Who was Charles Lewis? We don’t know: we are told that prior to World War I the possession of passports was largely confined to merchants and diplomats. By the 1850s, when Charles made his journey, those applying for passports had to be relatively well connected and well-heeled, in order to be able to afford the necessary fee and to supply a reference. You can see Charles’ signature on the lower left-hand corner, as it was a legal requirement that the passport was signed.
Why did Charles carry a passport? The answer may seem obvious to us today when the requirement to carry a passport is widely accepted – but Britain did not oblige foreigners to show a passport when they disembarked here. Belgium and France, on the other hand, required them: so Charles had his passport viséd at the French Consulate in London, and by Joseph Octave Delepierre, the Belgian Consul and Secretary of Legation in London. By doing so he was probably following Foreign Office advice. The nineteenth-century traveller needed to know the correct procedure for travel and this was not straight forward. We know this from an exchange in the correspondence of the first Duke of Wellington, dated 1835, when the subject of passports was under discussion:
“It is the practice of the Foreign Office to give a passport to an individual about to travel on the continent. But that passport is to enable the individual to travel in or quit this country; it will not enable him to quit the place in which he may land unless countersigned by the foreign minister residing here or by some authority at the place itself. The usual practice of travellers is to have the passports given to them at the Foreign Office countersigned by the minister residing here on the part of the sovereign of the countries through which they may travel. Or if they do not take this course they are under the necessity of having their passports countersigned by one of the local authorities on their entrance. The signature of an authorised person of the country through which the traveller may pass appears to be considered indispensable in every instance in which passports are required. The Duke suggests that the best course to be pursued is to have clear instructions drawn up indicating to travellers the course which they are to pursue to enable them to travel through the country or about the country and that every measure should be adopted to obtain for each traveller the necessary passports…” [MS 61 WP2/41/39, 31 March 1835]
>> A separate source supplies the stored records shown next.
(** X8.  Under the manual rule the i-th ranked player is paid the amount
    computed for the i-th percentage of the pool, as
    [Math.floor((pool * percentage) / 100)] in binary64 arithmetic, for as
    many players as there are percentages and players.  When the pool is a
    whole multiple [100 * k] of 100 MIST with [10000 * k] below [2 ^ 53],
    no percentage is negative and they total 100, the i-th amount is
    exactly [k] times the i-th percentage, the amounts are not negative and
    never add up to more than the pool, and they add up to exactly the pool
    when there is a ranked player for every percentage. *)
Theorem X8_manual_split (ri : RewardInfo) (lb : list Player) (pcts : list Z) :
  distribution ri = "manual" ->
  ri_manualPercentages ri = Some pcts ->
  payout ri lb
  = (map address (firstn (List.length pcts) lb),
     map (share (totalRewardAmount ri)) (firstn (List.length lb) pcts))
  /\ (forall k : Z,
        0 <= k -> 10000 * k < 2 ^ 53 ->
        totalRewardAmount ri = JsNumber.of_Z (100 * k) ->
        Forall (fun p => 0 <= p) pcts -> total_percentage pcts = 100 ->
        let paid := map (fun p => k * p) (firstn (List.length lb) pcts) in
        snd (payout ri lb) = map JsNumber.of_Z paid
        /\ Forall (fun a => 0 <= a) paid
        /\ sum_Z paid <= 100 * k
        /\ ((List.length pcts <= List.length lb)%nat -> sum_Z paid = 100 * k)).
Proof.
  intros Hd Hm.
  assert (Hp : payout ri lb
               = (map address (firstn (List.length pcts) lb),
                  map (share (totalRewardAmount ri))
                    (firstn (List.length lb) pcts))).
  { apply payout_of_percentages. unfold winners_with_percentages.
    now rewrite Hd, Hm. }
  split; [exact Hp|]. intros k Hk Hb Ht Hpos Htot. cbv zeta.
  rewrite Hp. cbn [snd]. rewrite Ht.
  rewrite total_percentage_sum in Htot.
  pose proof (percentages_at_most_100 pcts Hpos Htot) as Hle100.
  pose proof (sum_Z_firstn_le (List.length lb) pcts Hpos) as Hle.
  rewrite sum_Z_scaled. split; [|split; [|split]].
  - apply shares_of_Z; try assumption.
    apply Forall_forall. intros p Hin. apply in_firstn in Hin.
    rewrite Forall_forall in Hle100. now apply Hle100.
  - apply Forall_forall. intros a Ha. apply in_map_iff in Ha as (p & <- & Hin).
    apply in_firstn in Hin. rewrite Forall_forall in Hpos.
    specialize (Hpos p Hin). nia.
  - nia.
  - intros Hlen. rewrite firstn_all2 by exact Hlen. lia.
Qed.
Later that year when Lord Mahon proposed to introduce the subject into the House of Commons, Wellington returned his paper on passports with the following comment:
“The King’s subjects have a right to travel and even to quit the Kingdom without passport, let or hindrance. They require passports on landing in foreign countries by the laws of those countries. If they touch the matter at all it must be by the assistance of the neighbouring powers. They would have to prevail upon them to stop Englishmen going abroad without the permission of the Foreign Office: this would not look well. The Duke objects generally to Mahon’s proposal as well as to his proposed tariff.” [MS 61 WP2/33/101-2, 18 May 1835]
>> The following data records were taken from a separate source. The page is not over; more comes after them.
(** * fetchall: concurrent URL fetch (chapter-one/1.6/code/fetchall/main.go)

    A shallow embedding of the [fetchall] exercise: [main] starts one
    goroutine per command-line argument, every goroutine runs [fetch] and
    sends one string on the unbuffered channel [ch], and [main] receives and
    prints as many strings as there are arguments before printing the total
    elapsed time.

    The definitions come in four layers:
    - [GoFmt]: the fragment of Go's [fmt] and [time] packages the program
      calls ([Sprint], [Sprintf], [Sprintln], [Duration.Seconds]);
    - [Lang]: programs as trees of the effects the code performs, and the
      labelled semantics of one goroutine;
    - [Sched]: the goroutine pool with the rendezvous channel, as an
      executable step function driven by a schedule;
    - [Fetchall]: the two functions of main.go and the shape of their runs.

    The lemmas follow in the same order ([GoFmtFacts], [LangFacts],
    [SchedFacts], [FetchallFacts]); [FetchallSpec] holds the statements
    about the dispatcher, and [FetchallMore] further facts about its runs:
    bodies, elapsed times and the order in which goroutines are started.

    Two more programs of the chapter are embedded on the same [fmt]
    fragment: [Fetch], the sequential fetch that stops at the first
    failure, with its facts in [FetchFacts]; and [Dup], which counts the
    lines of its input in a map and prints the repeated ones, with its
    facts in [DupFacts]. *)

From Stdlib Require Import ZArith String Ascii List Lia DecimalString Sorted Permutation.
From stdpp Require Import base list gmap.
Import ListNotations.

(* stdpp's [strings] blocks [simpl] on string append; unfold it as any
   other fixpoint. *)
Arguments String.append !s1 s2.

Local Open Scope Z_scope.
Local Open Scope list_scope.

(** ** The fragment of Go's standard library used by main.go *)

Module GoFmt.

(** Go's [error] interface: all the program ever does with an error value
    is to print it, which calls its [Error()] method. *)
Record error : Type := mkError { Error : string }.

(** A finite, non-NaN [float64] is an integer multiple of a power of two:
    [f_mant * 2 ^ f_exp]. *)
Record float64 : Type := mkFloat { f_mant : Z; f_exp : Z }.

(** [time.Duration] is an [int64] count of nanoseconds. *)
Definition Duration : Type := Z.
Definition maxDuration : Duration := 2 ^ 63 - 1.
Definition minDuration : Duration := - 2 ^ 63.
Definition Second : Duration := 1000000000.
Wellington’s comments reflect the general dislike of the ‘passport system’ which was seen as bureaucratic and costly by the public, but there was also a resentment at the very idea that an English gentleman might need permission to travel – or be required to produce a document to establish his good name and character in the eyes of the world. Whatever the wider debate, we do know that Charles Lewis went to some effort and expense to obtain his passport, and that its value ensured its survival.